→ Directions
From the line that contains "(i < 9)%nat ->" to the last line of the entries, set down each line exactly as written, both ends included, with nothing else.

►

(** For xi <= 1 every keypoint is liftable and back-projects with a true
    flag. *)
Lemma backProject3_isLiftable_small_xi
      (cam : UnifiedProjectionCamera) (kp : Vector2d) (out0 : Vector3d) :
  (xi cam <=? 1) = true ->
  isLiftable cam kp = true /\
  exists v, backProject3 cam kp (Some out0) = Ok (true, v).
Proof.
  intros Hxi. split.
  - rewrite isLiftable_unfold. unfold isUndistortedKeypointValid.
    rewrite Hxi. reflexivity.
  - rewrite backProject3_spec. unfold isUndistortedKeypointValid.
    rewrite Hxi. eexists. reflexivity.
Qed.

(** C10 on two cameras with xi = 1.8, (cu,cv) = (320,240), 640 x 480 and
    no distortion.  [backProject3] divides by the focal length and
    [isLiftable] multiplies by its reciprocal, and the two results can be
    one unit in the last place apart, on either side of the bound
    1/(xi^2 - 1).  With fu = fv = 380 the keypoint (66.101820183196807, 240)
    lies inside the image and is liftable, and [backProject3] returns
    false on it, so that [createRandomVisiblePoint] aborts on such a
    keypoint.  With fu = fv = 400 the keypoint (52.738758087575597, 240)
    lies inside the image, [backProject3] returns true on it, and it is
    not liftable. *)
Theorem backProject3_isLiftable_disagree :
  (edge_keypoint_380 = V2 66.101820183196807 240
   /\ isKeypointVisible mirror_camera_380 edge_keypoint_380 = true
   /\ isLiftable mirror_camera_380 edge_keypoint_380 = true
   /\ (exists v, backProject3 mirror_camera_380 edge_keypoint_380 (Some (V3 0 0 0))
                 = Ok (false, v))
   /\ (v2_0 edge_keypoint_380 - 320) / 380 = -0.66815310478106105
   /\ 1 / 380 * (v2_0 edge_keypoint_380 - 320) = -0.66815310478106094
   /\ createRandomVisiblePoint_from mirror_camera_380 1 edge_keypoint_380
      = Fatal "backprojection of createRandomVisiblePoint was unsuccessful!")
  /\
  (edge_keypoint = V2 52.738758087575597 240
   /\ isKeypointVisible mirror_camera edge_keypoint = true
   /\ isLiftable mirror_camera edge_keypoint = false
   /\ (exists v, backProject3 mirror_camera edge_keypoint (Some (V3 0 0 0))
                 = Ok (true, v))
   /\ (v2_0 edge_keypoint - 320) / 400 = -0.66815310478106094
   /\ 1 / 400 * (v2_0 edge_keypoint - 320) = -0.66815310478106105).
Proof.
  split.
  - split; [vm_compute; reflexivity|].
    split; [vm_compute; reflexivity|].
    split; [vm_compute; reflexivity|].
    split; [eexists; vm_compute; reflexivity|].
    split; [vm_compute; reflexivity|].
    split; vm_compute; reflexivity.
  - split; [vm_compute; reflexivity|].
    split; [vm_compute; reflexivity|].
    split; [vm_compute; reflexivity|].
    split; [eexists; vm_compute; reflexivity|].
    split; vm_compute; reflexivity.
Qed.
End BackProjectionFacts.

Module SamplingFacts.
Import Camera Examples.
Local Open Scope float_scope.

(** One pass through the loop body builds the sample the spec describes. *)
Lemma candidate_spec (cam : UnifiedProjectionCamera) (r : Draw) :
  candidate cam r = Spec.sample cam r.
Proof.
  unfold candidate, Spec.sample, Spec.affine, Spec.direction, Spec.fraction.
  unfold fu, fv, cu, cv.
  destruct (distortion_ cam); reflexivity.
Qed.

(** One evaluation of the loop condition, and one pass through the body. *)
Lemma createRandomKeypoint_loop_step
      (fuel : nat) (cam : UnifiedProjectionCamera) (rng : nat -> Draw)
      (k : nat) (t : Z) (u : Vector2d) :
  createRandomKeypoint_loop (S fuel) cam rng k t u
  = if isLiftable cam u && isKeypointVisible cam u
    then Some (u, k)
    else if (t - 1 <? 1)%Z
         then Some (V2 (cu cam) (cv cam), S k)
         else createRandomKeypoint_loop fuel cam rng (S k) (t - 1)
                (candidate cam (rng k)).
Proof. reflexivity. Qed.

(** The loop, entered for the [k]-th time with [10 - k] tries left. *)
Lemma createRandomKeypoint_loop_returns
      (cam : UnifiedProjectionCamera) (rng : nat -> Draw) :
  forall (fuel k : nat) (t : Z) (u : Vector2d),
    (fuel + k = 10)%nat ->
    (0 < fuel)%nat ->
    t = (10 - Z.of_nat k)%Z ->
    (forall j, k = S j -> u = Spec.sample cam (rng j)) ->
    exists u' k',
      createRandomKeypoint_loop fuel cam rng k t u = Some (u', k')
      /\ Spec.sampling_outcome cam rng u' k'.
Proof.
  induction fuel as [|fuel IH]; intros k t u Hsum Hpos Ht Hu; [lia|].
  rewrite createRandomKeypoint_loop_step.
  destruct (isLiftable cam u && isKeypointVisible cam u) eqn:Hvalid.
  - exists u, k. split; [reflexivity|].
    left. split; [exact Hvalid | split; [lia | exact Hu]].
  - destruct (t - 1 <? 1)%Z eqn:Hlast.
    + exists (V2 (cu cam) (cv cam)), (S k). split; [reflexivity|].
      right. apply Z.ltb_lt in Hlast. split; [lia | reflexivity].
    + apply Z.ltb_ge in Hlast.
      apply IH; [lia | lia | lia |].
      intros j [= <-]. apply candidate_spec.
Qed.

(** The loop as rejection sampling.  Entered before draw [k] with the
    current value [u], it stops at the first value that passes the test
    "liftable and inside the image box": [u] itself, or else the first
    accepted sample among the draws [k] to 8, every earlier one having
    been rejected; if [u] and all those samples are rejected, it consumes
    the tenth draw and returns the principal point. *)
Lemma createRandomKeypoint_loop_first_accepted
      (cam : UnifiedProjectionCamera) (rng : nat -> Draw) :
  let accepted := fun u => isLiftable cam u && isKeypointVisible cam u in
  forall (fuel k : nat) (t : Z) (u : Vector2d),
    (fuel + k = 10)%nat ->
    (0 < fuel)%nat ->
    t = (10 - Z.of_nat k)%Z ->
    exists u' k',
      createRandomKeypoint_loop fuel cam rng k t u = Some (u', k')
      /\
      ((k' = k /\ u' = u /\ accepted u = true)
       \/
       (exists j,
           k' = S j /\ (k <= j < 9)%nat
           /\ u' = Spec.sample cam (rng j)
           /\ accepted u' = true
           /\ accepted u = false
           /\ forall i, (k <= i < j)%nat ->
                        accepted (Spec.sample cam (rng i)) = false)
       \/
       (k' = 10%nat /\ u' = V2 (cu cam) (cv cam)
        /\ accepted u = false
        /\ forall i, (k <= i < 9)%nat ->
                     accepted (Spec.sample cam (rng i)) = false)).
Proof.
  intros accepted.
  induction fuel as [|fuel IH]; intros k t u Hsum Hpos Ht; [lia|].
  rewrite createRandomKeypoint_loop_step.
  fold (accepted u).
  destruct (accepted u) eqn:Hu.
  - exists u, k. split; [reflexivity|]. left. repeat split; reflexivity.
  - destruct (t - 1 <? 1)%Z eqn:Hlast.
    + apply Z.ltb_lt in Hlast.
      exists (V2 (cu cam) (cv cam)), (S k). split; [reflexivity|].
      right. right. split; [lia|]. split; [reflexivity|].
      split; [reflexivity|]. intros i Hi. lia.
    + apply Z.ltb_ge in Hlast.
      rewrite candidate_spec.
      destruct (IH (S k) (t - 1)%Z (Spec.sample cam (rng k)))
        as (u' & k' & Hrun & Hcase); [lia | lia | lia |].
      exists u', k'. split; [exact Hrun|].
      destruct Hcase as [(-> & -> & Hacc)
                        | [(j & -> & Hj & -> & Hacc & Hfirst & Hrej)
                          | (-> & -> & Hfirst & Hrej)]].
      * right. left. exists k.
        split; [reflexivity|]. split; [lia|]. split; [reflexivity|].
        split; [exact Hacc|]. split; [reflexivity|].
        intros i Hi. lia.
      * right. left. exists j.
        split; [reflexivity|]. split; [lia|]. split; [reflexivity|].
        split; [exact Hacc|]. split; [reflexivity|].
        intros i Hi. destruct (Nat.eq_dec i k) as [-> | Hne].
        -- exact Hfirst.
        -- apply Hrej. lia.
      * right. right.
        split; [reflexivity|]. split; [reflexivity|]. split; [reflexivity|].
        intros i Hi. destruct (Nat.eq_dec i k) as [-> | Hne].
        -- exact Hfirst.
        -- apply Hrej. lia.
Qed.

(** C9. Whatever the random draws, [createRandomKeypoint] returns (it never
    aborts), and it is rejection sampling bounded at 10 passes.  Each pass
    builds one sample from one draw: a direction on the normalized plane,
    its radius scaled by a fraction of 1/(xi^2 - 1), distorted, and taken
    through the affine step.  The result is the first value that is
    liftable and inside the image box: the starting value
    (width + 1, height + 1) if it passes the test, else the first accepted
    sample, every sample before it having been rejected; only when the
    starting value and the samples of all earlier passes were rejected
    does the tenth pass end the loop, and the result is then exactly the
    principal point (cu, cv), with ten draws consumed. *)
Theorem createRandomKeypoint_returns
        (cam : UnifiedProjectionCamera) (rng : nat -> Draw) :
  let accepted := fun u => isLiftable cam u && isKeypointVisible cam u in
  let start := V2 (imageWidth cam + 1) (imageHeight cam + 1) in
  exists (u : Vector2d) (k : nat),
    createRandomKeypoint cam rng = Some (u, k)
    /\
    ((k = 0%nat /\ u = start /\ accepted u = true)
     \/
     (exists j,
         k = S j /\ (j < 9)%nat
         /\ u = Spec.sample cam (rng j)
         /\ accepted u = true
         /\ accepted start = false
         /\ forall i, (i < j)%nat ->
                      accepted (Spec.sample cam (rng i)) = false)
     \/
     (k = 10%nat /\ u = V2 (cu cam) (cv cam)
      /\ accepted start = false
      /\ forall i, (i < 9)%nat ->
                   accepted (Spec.sample cam (rng i)) = false)).
Proof.
  intros accepted start.
  unfold createRandomKeypoint, createRandomKeypoint_fuel. fold start.
  destruct (createRandomKeypoint_loop_first_accepted cam rng 10 0 10 start)
    as (u & k & Hrun & Hcase); [lia | lia | lia |].
  exists u, k. split; [exact Hrun|].
  destruct Hcase as [(-> & -> & Hacc)
                    | [(j & -> & Hj & -> & Hacc & Hstart & Hrej)
                      | (-> & -> & Hstart & Hrej)]].
  - left. repeat split; [exact Hacc].
  - right. left. exists j.
    split; [reflexivity|]. split; [lia|]. split; [reflexivity|].
    split; [exact Hacc|]. split; [exact Hstart|].
    intros i Hi. apply Hrej. lia.
  - right. right.
    split; [reflexivity|]. split; [reflexivity|]. split; [exact Hstart|].
    intros i Hi. apply Hrej. lia.
Qed.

◄

→ Result
      /\ forall i, (i < 9)%nat ->
                   accepted (Spec.sample cam (rng i)) = false)).
Proof.
  intros accepted start.
  unfold createRandomKeypoint, createRandomKeypoint_fuel. fold start.
  destruct (createRandomKeypoint_loop_first_accepted cam rng 10 0 10 start)
    as (u & k & Hrun & Hcase); [lia | lia | lia |].
  exists u, k. split; [exact Hrun|].
  destruct Hcase as [(-> & -> & Hacc)
                    | [(j & -> & Hj & -> & Hacc & Hstart & Hrej)
                      | (-> & -> & Hstart & Hrej)]].
  - left. repeat split; [exact Hacc].
  - right. left. exists j.
    split; [reflexivity|]. split; [lia|]. split; [reflexivity|].
    split; [exact Hacc|]. split; [exact Hstart|].
    intros i Hi. apply Hrej. lia.
  - right. right.
    split; [reflexivity|]. split; [reflexivity|]. split; [exact Hstart|].
    intros i Hi. apply Hrej. lia.
Qed.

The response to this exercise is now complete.